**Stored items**

(** X7.  [normalizeBearing] returns a bearing in [0, 360) that differs
    from its argument by a whole number of turns; it leaves a bearing in
    [0, 360) as it is, gives the same bearing again when applied twice,
    and does not see a turn added to its argument. *)
Theorem normalizeBearing_canonical (b : Q) :
  0 <= normalizeBearing b /\ normalizeBearing b < 360 /\
  (exists k : Z, normalizeBearing b == b + 360 * inject_Z k) /\
  (0 <= b -> b < 360 -> normalizeBearing b == b) /\
  normalizeBearing (normalizeBearing b) == normalizeBearing b /\
  normalizeBearing (b + 360) == normalizeBearing b /\
  normalizeBearing (b - 360) == normalizeBearing b.
Proof.
  destruct (normalizeBearing_range b) as [H0 [H1 [k Hk]]].
  assert (Hfix : forall x, 0 <= x -> x < 360 -> normalizeBearing x == x).
  { intros x Hx0 Hx1.
    destruct (normalizeBearing_range x) as [Hn0 [Hn1 [kx Hkx]]].
    apply (turn_unique _ _ kx); assumption. }
  split; [exact H0|]. split; [exact H1|]. split; [exists k; exact Hk|].
  split; [apply Hfix|]. split; [apply Hfix; assumption|]. split.
  - apply (normalizeBearing_turns _ _ 1). change (inject_Z 1) with 1. ring.
  - apply (normalizeBearing_turns _ _ (-1)).
    change (inject_Z (-1)) with (-1). ring.
Qed.

(** X8.  [bearingDifference] is the shortest turn from the first bearing
    to the second: it lies in (-180, 180], turning the first bearing by it
    gives the second (after normalization), it is 0 from a bearing to
    itself, and, unless it is the half turn, it changes sign when the two
    bearings change places. *)
Theorem bearingDifference_shortest_turn (b1 b2 : Q) :
  -180 < bearingDifference b1 b2 /\ bearingDifference b1 b2 <= 180 /\
  normalizeBearing (b1 + bearingDifference b1 b2) == normalizeBearing b2 /\
  bearingDifference b1 b1 == 0 /\
  (bearingDifference b1 b2 < 180 ->
   bearingDifference b2 b1 == - bearingDifference b1 b2).
Proof.
  destruct (bearingDifference_range b1 b2) as [H0 [H1 [k Hk]]].
  split; [exact H0|]. split; [exact H1|]. split; [|split].
  - apply (normalizeBearing_turns _ _ k). rewrite Hk. ring.
  - apply (bearingDifference_wrap b1 b1 0 0); [reflexivity|discriminate|].
    change (inject_Z 0) with 0. ring.
  - intro Hlt.
    apply (bearingDifference_wrap b2 b1 (- bearingDifference b1 b2) k);
      [lra|lra|].
    rewrite Hk. ring.
Qed.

**Task requirements**
Your task is to copy each line of the data above that holds "Hfix".

**Written solution**
  assert (Hfix : forall x, 0 <= x -> x < 360 -> normalizeBearing x == x).
  split; [apply Hfix|]. split; [apply Hfix; assumption|]. split.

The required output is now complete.